Figure 3. All-cause mortality.
CCTA, coronary computed tomography angiography; ST, stress testing.
A. ST with imaging vs. ST without imaging [13-28]
B. Acute chest pain (ACP) vs. stable chest pain (SCP) [13-28]
New MI during follow-up period: A significant reduction in the incidence of future MI was noticed in the CCTA arm (115 vs. 156; RR = 0.71, CI = 0.56-0.91; P < .006, I2 = 0%); this was mainly noted as a reduction in MI in the SCP subgroup patients (80 vs.120; RR = 0.66, CI = 0.50-0.88; P = .004, I2 = 0%) compared to the ACP subgroup that showed no difference (35 vs. 36; RR = 0.88, CI = 0.54-1.44; P = .61, I2 = 0%). The CCTA arm also had significantly reduced MIs compared to ST with imaging (RR = 0.70, CI = 0.54-0.89; P = .004, I2 = 0%) with no difference compared to ST without imaging (RR = 1.14, CI = 0.35-3.75; P = .83, I2 = 0%; Figure 4A and 4B) [13-28]. The NNT after CCTA to prevent one MI was 204 and NNT after ICA to prevent one MI was nine.

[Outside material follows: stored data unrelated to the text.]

(* ===== verification/QuicPacket.v ===== *)
(** * Initial packets

    The packets a client sends, as the QUIC specifications define them: variable
    length integers, frames, and Initial packets with header protection.  The
    sniffer reads each of them back. *)

From stdpp Require Import base numbers list strings option.
From Stdlib Require Import ZArith Lia.
From S2P Require Import Prelude Bytes Varbin Srs Ja3 Quic QuicFragments.

Local Open Scope Z_scope.

(** ** Integers *)

(** An integer in [2 ^ k] bytes: the two highest bits hold [k]. *)
Definition qvar (k : nat) (v : Z) : bytes := be_bytes (2 ^ k) (Z.of_nat k * (64 * 256 ^ (Z.of_nat (2 ^ k) - 1)) + v).
Definition qvar_size (v : Z) : nat := if v <? 2 ^ 6 then 0 else if v <? 2 ^ 14 then 1 else if v <? 2 ^ 30 then 2 else 3.
Definition qvarint (v : Z) : bytes := qvar (qvar_size v) v.

Lemma be_bytes_front n : forall v, be_bytes (S n) v = (v / 256 ^ Z.of_nat n) mod 256 :: be_bytes n v.
Proof.
  induction n as [|n IH]; intros v; [cbn; by rewrite Z.div_1_r|].
  replace (be_bytes (S (S n)) v) with (be_bytes (S n) (v / 256) ++ [v mod 256]) by done. rewrite IH.
  replace (be_bytes (S n) v) with (be_bytes n (v / 256) ++ [v mod 256]) by done. cbn [app]. f_equal.
  rewrite Z.div_div by lia. by rewrite Nat2Z.inj_succ, Z.pow_succ_r by lia.
Qed.
Lemma uvarint_bytes_be n : forall acc v rest, 0 <= v -> uvarint_bytes n acc (be_bytes n v ++ rest) = Ok (acc * 256 ^ Z.of_nat n + v mod 256 ^ Z.of_nat n, rest).
Proof.
  induction n as [|n IH]; intros acc v rest Hv.
  - cbn [uvarint_bytes be_bytes]. change (256 ^ Z.of_nat 0) with 1. rewrite Z.mod_1_r. unfold mret, reader_ret. cbn [app]. do 2 f_equal. lia.
  - rewrite be_bytes_front. cbn [uvarint_bytes app]. unfold mbind, reader_bind. cbn [ReadByte]. rewrite IH by done. do 2 f_equal.
    rewrite Nat2Z.inj_succ, Z.pow_succ_r by lia. set (p := 256 ^ Z.of_nat n). assert (0 < p) by (apply Z.pow_pos_nonneg; lia).
    rewrite (Z.mul_comm 256 p), (Z.rem_mul_r v p 256) by lia. lia.
Qed.
Lemma uvarint_head k b : 0 <= k < 4 -> 0 <= b < 64 ->
  Z.shiftr (Z.land (k * 64 + b) 0xc0) 6 = k /\ Z.land (k * 64 + b) 0x3f = b.
Proof.
  intros Hk Hb. split.
  - rewrite Z.shiftr_land. change (Z.shiftr 192 6) with (Z.ones 2). rewrite Z.land_ones, Z.shiftr_div_pow2 by lia.
    change (2 ^ 6) with 64. rewrite Z.div_add_l, (Z.div_small b) by lia. rewrite Z.add_0_r. by apply Z.mod_small.
  - change 63 with (Z.ones 6). rewrite Z.land_ones by lia. change (2 ^ 6) with 64. rewrite Z.add_comm, Z.mod_add by lia. by apply Z.mod_small.
Qed.
Lemma reads_qvar k v : (k <= 3)%nat -> 0 <= v < 64 * 256 ^ (Z.of_nat (2 ^ k) - 1) -> reads quic_ReadUvarint (qvar k v) v.
Proof.
  intros Hk Hv rest. unfold qvar, quic_ReadUvarint.
  assert (Hm : exists m, (2 ^ k)%nat = S m) by (exists (2 ^ k - 1)%nat; pose proof (Nat.pow_nonzero 2 k); lia).
  destruct Hm as [m Hm]. rewrite Hm in *. replace (Z.of_nat (S m) - 1) with (Z.of_nat m) in * by lia.
  set (p := 256 ^ Z.of_nat m) in *. assert (0 < p) by (apply Z.pow_pos_nonneg; lia).
  rewrite be_bytes_front. fold p. cbn [app]. unfold mbind, reader_bind. cbn [ReadByte].
  replace ((Z.of_nat k * (64 * p) + v) / p) with (Z.of_nat k * 64 + v / p).
  2: { rewrite Z.mul_assoc, Z.div_add_l by lia. done. }
  assert (Hd : 0 <= v / p < 64) by (split; [apply Z.div_pos; lia|apply Z.div_lt_upper_bound; lia]).
  rewrite (Z.mod_small _ 256) by lia. destruct (uvarint_head (Z.of_nat k) (v / p)) as [-> ->]; [lia..|].
  rewrite Nat2Z.id, Hm. replace (S m - 1)%nat with m by lia. rewrite uvarint_bytes_be by lia. do 2 f_equal. fold p.
  rewrite (Z.add_comm _ v), (Z.mul_assoc _ 64 p), Z.mod_add by lia. pose proof (Z.div_mod v p). lia.
Qed.
Lemma reads_qvarint v : in_width 62 v -> reads quic_ReadUvarint (qvarint v) v.
Proof.
  intros Hv. unfold in_width in Hv. unfold qvarint, qvar_size. apply reads_qvar.
  - repeat destruct (_ <? _); lia.
  - destruct (Z.ltb_spec v (2 ^ 6)); [cbn; lia|]. destruct (Z.ltb_spec v (2 ^ 14)); [cbn; lia|]. destruct (Z.ltb_spec v (2 ^ 30)); cbn; lia.
Qed.
Lemma qvarint_bytes v : Forall is_byte (qvarint v).
Proof. apply be_bytes_bytes. Qed.
Lemma qvarint_length v : (0 < length (qvarint v))%nat.
Proof. unfold qvarint, qvar. rewrite be_bytes_length. pose proof (Nat.pow_nonzero 2 (qvar_size v)). lia. Qed.
(** Six domains, a lookup and the first domain again *)
Definition session : list Op := names 6 ++ [OpLookup (Addr4 0xc6120002); OpReset; OpCreate "a.test" false; OpCreate "a.test" true].
Example fakeip_store_is_queue_witness :
  exists p, promise_run (range_of v4 Prefix_zero) (mkPromise (empty_names v4) (empty_names Prefix_zero)) session
    (run_ops (Store_Start (NewStore v4 Prefix_zero) NewMemoryStorage) session).1 p.
Proof.
  apply (fakeip_store_is_queue (St := MemoryStorage) (FS := Memory_storage) (SO := Memory_ok) v4 Prefix_zero (fun _ _ _ _ _ _ => eq_refl) NewMemoryStorage NewMemoryStorage session);
    [exact v4_memory|by left|done|done|by left|repeat (constructor; [done|]); constructor].
Defined.
(** The sixth domain gets the address of the first, which the lookup then finds. *)
Example session_answers : (run_ops (Store_Start (NewStore v4 Prefix_zero) NewMemoryStorage) session).1 =
  [OutAddr (Ok (Addr4 0xc6120002)); OutAddr (Ok (Addr4 0xc6120003)); OutAddr (Ok (Addr4 0xc6120004)); OutAddr (Ok (Addr4 0xc6120005));
   OutAddr (Ok (Addr4 0xc6120006)); OutAddr (Ok (Addr4 0xc6120002)); OutName (Ok (Some "f.test")); OutDone (Ok tt);
   OutAddr (Ok (Addr4 0xc6120003)); OutAddr (Err (E_New [AStr "missing IPv6 fakeip address range"]))].
Proof. vm_compute. reflexivity. Qed.

Example fakeip_survives_restart_witness :
  let run1 := run_ops (Store_Start (NewStore v4 v6) (mkCacheFile ∅ None ∅ ∅ ∅)) (names 3) in
  exists c p, (Store_Close run1.2).1 = Ok tt /\ storage (Store_Close run1.2).2 = Some c /\
    promise_run (range_of v4 v6) (mkPromise (empty_names v4) (empty_names v6)) (names 3 ++ names 6)
      (run1.1 ++ (run_ops (Store_Start (NewStore v4 v6) (reopen c)) (names 6)).1) p.
Proof.
  apply (fakeip_survives_restart toy_works v4 v6 (∅ : toy_db)); [exact v4_cache|exact v6_cache|done|repeat (constructor; [done|]); constructor..].
Defined.

(** ** Ranges without room *)

(** A range of two addresses: the first domain gets an address behind it. *)
Example small_range_left :
  let r := mkPrefix (Addr4 0xc6120000) 31 in
  let '(a, s) := Store_Create (Store_Start (NewStore r Prefix_zero) NewMemoryStorage) "a.test" false in
  (a, Store_Contains s (Addr4 0xc6120002)) = (Ok (Addr4 0xc6120002), false).
Proof. vm_compute. reflexivity. Qed.

(** ** A range that changes *)

(** A cache file that has only ever seen IPv4 queries *)
Definition old_file : CacheFile :=
  default (mkCacheFile ∅ None ∅ ∅ ∅) (storage (Store_Close (Store_Create (Store_Start (NewStore v4 Prefix_zero) (mkCacheFile ∅ None ∅ ∅ ∅)) "a.test" false).2).2).
(** The user changes the range: the reset fails on the bucket of the other family,
    and the domain keeps an address of the old range, which the store does not take
    for a fake address any more. *)
Example changed_range_keeps_addresses :
  let r := mkPrefix (Addr4 0x0a000000) 8 in
  let s := Store_Start (NewStore r Prefix_zero) (reopen old_file) in
  let '(a, s) := Store_Create s "a.test" false in
  (a, Store_Contains s (Addr4 0xc6120002)) = (Ok (Addr4 0xc6120002), false).
Proof. vm_compute. reflexivity. Qed.
Lemma be_value_nonneg l : Forall is_byte l -> 0 <= be_value l.
Proof.
  induction l as [|b l IH] using rev_ind; [done|]. intros H. apply list.Forall_app in H as [Hl Hb]. apply (Forall_singleton is_byte) in Hb.
  rewrite be_value_app. specialize (IH Hl). unfold is_byte, in_width in Hb. lia.
Qed.
Lemma records_fuel fuel : forall fuel' s, Forall is_byte s -> (length s <= fuel)%nat -> (length s <= fuel')%nat -> records fuel s = records fuel' s.
Proof.
  induction fuel as [|fuel IH]; intros [|fuel'] s Hb Hf Hf'; [done|destruct s; [done|cbn in Hf; lia]|destruct s; [done|cbn in Hf'; lia]|].
  cbn [records]. pose proof (be_value_nonneg (take 2 (drop 3 s)) ltac:(by apply Forall_take, Forall_drop)) as Hn.
  destruct (Z.ltb_spec (len s) 5) as [|H5]; [done|]. cbn [orb]. destruct (_ <? _); [done|].
  rewrite (IH fuel'); [done|by apply Forall_drop|rewrite length_drop; unfold len in *; lia..].
Qed.
(** A record in front adds its content. *)
Lemma record_content_cons header p rest : Forall is_byte (header ++ p ++ rest) -> len header = 3 -> len p < 65536 ->
  record_content (header ++ be_bytes 2 (len p) ++ p ++ rest) = more_content header p (record_content rest).
Proof.
  intros Hb Hh Hp. apply list.Forall_app in Hb as [Hb1 Hb]. apply list.Forall_app in Hb as [Hb2 Hb3]. pose proof (len_nonneg p). pose proof (len_nonneg rest).
  unfold record_content. set (s := header ++ _). assert (Hl : len s = 5 + len p + len rest) by (unfold s; rewrite !len_app, len_be; lia).
  assert (Hbs : Forall is_byte s) by (unfold s; rewrite !list.Forall_app; split; [done|]; split; [apply be_bytes_bytes|done]).
  destruct (length s) as [|fuel] eqn:Hf; [unfold len in Hl; lia|]. cbn [records].
  assert (Hh' : length header = 3%nat) by (unfold len in Hh; lia).
  assert (H3 : take 3 s = header) by (unfold s; rewrite <-Hh'; apply take_app_length).
  assert (Hd3 : drop 3 s = be_bytes 2 (len p) ++ p ++ rest) by (unfold s; rewrite <-Hh'; apply drop_app_length).
  assert (Hn : be_value (take 2 (drop 3 s)) = len p).
  { rewrite Hd3. rewrite (take_app_length' (be_bytes 2 (len p))) by (by rewrite be_bytes_length). apply be_value_bytes. cbn. lia. }
  assert (Hd5 : drop 5 s = p ++ rest).
  { replace (drop 5 s) with (drop 2 (drop 3 s)) by (by rewrite drop_drop). rewrite Hd3. apply drop_app_length'. by rewrite be_bytes_length. }
  rewrite Hn, H3, Hd5. destruct (Z.ltb_spec (len s) 5); [lia|]. destruct (Z.ltb_spec (len s) (5 + len p)); [lia|]. cbn [orb].
  replace (take (Z.to_nat (len p)) (p ++ rest)) with p by (unfold len; by rewrite Nat2Z.id, take_app_length).
  replace (drop (Z.to_nat (5 + len p)) s) with rest.
  2: { replace (Z.to_nat (5 + len p)) with (5 + length p)%nat by (unfold len; lia). rewrite <-drop_drop, Hd5. by rewrite drop_app_length. }
  rewrite (records_fuel fuel (length rest)); [|done|unfold len in *; lia|done]. by destruct (records _ _).
Qed.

Figure 4. New myocardial infarction during the follow-up period.
CCTA, coronary computed tomography angiography; ST, stress testing; CI, confidence interval.
Secondary Endpoints
ICA after ST: The CCTA arm had significantly increased ICA (1,044 vs. 701; RR = 1.41, CI = 1.28-1.55; P < .00001, I2 = 1%). Both the ACP (311 vs. 205; RR = 1.35, CI = 1.13-1.62; P = .001, I2 = 8%) and SCP (733 vs. 496; RR = 1.44, CI = 1.30-1.61; P < .00001, I2 = 0%) subgroups had more ICA post-CCTA. ICA was common after CCTA compared to ST with imaging (RR = 1.37, CI = 1.21-1.55; P < .00001, I2 = 11%) and without imaging (RR = 1.37, CI = 1.21-1.55; P < .00001, I2 = 11%; Figure 5A and 5B) [13-28]. We did not include ICA from the SCOT-HEART study as they only reported new or canceled ICA in their manuscript and appendix [23].
Figure 5. Invasive coronary angiograms.
CCTA, coronary computed tomography angiography; ST, stress testing.
True positive ICA: CCTA lead to a significantly higher diagnosis of obstructive CAD (stenosis ≥ 50%) compared to ST (629/883 after CCTA vs. 270/587 after ST; OR = 2.85, CI = 2.28-3.56; P < 0.00001, I2 = 0%). This finding was consistent in both the ACP (OR = 3.20, CI = 1.83-5.60; P < .001, I2 = 0%) and SCP (OR = 2.79, CI = 2.19-3.55; P < .00001, I2 = 0%) subgroups and in ST with imaging (OR = 2.84, CI = 2.25-3.59; P < .00001, I2 = 0%) and without imaging (OR = 4.67, CI = 1.15-18.91; P = .03, I2 = 48%; Figure 6A and 6B) [13-28].
Figure 6. True positive invasive coronary angiograms.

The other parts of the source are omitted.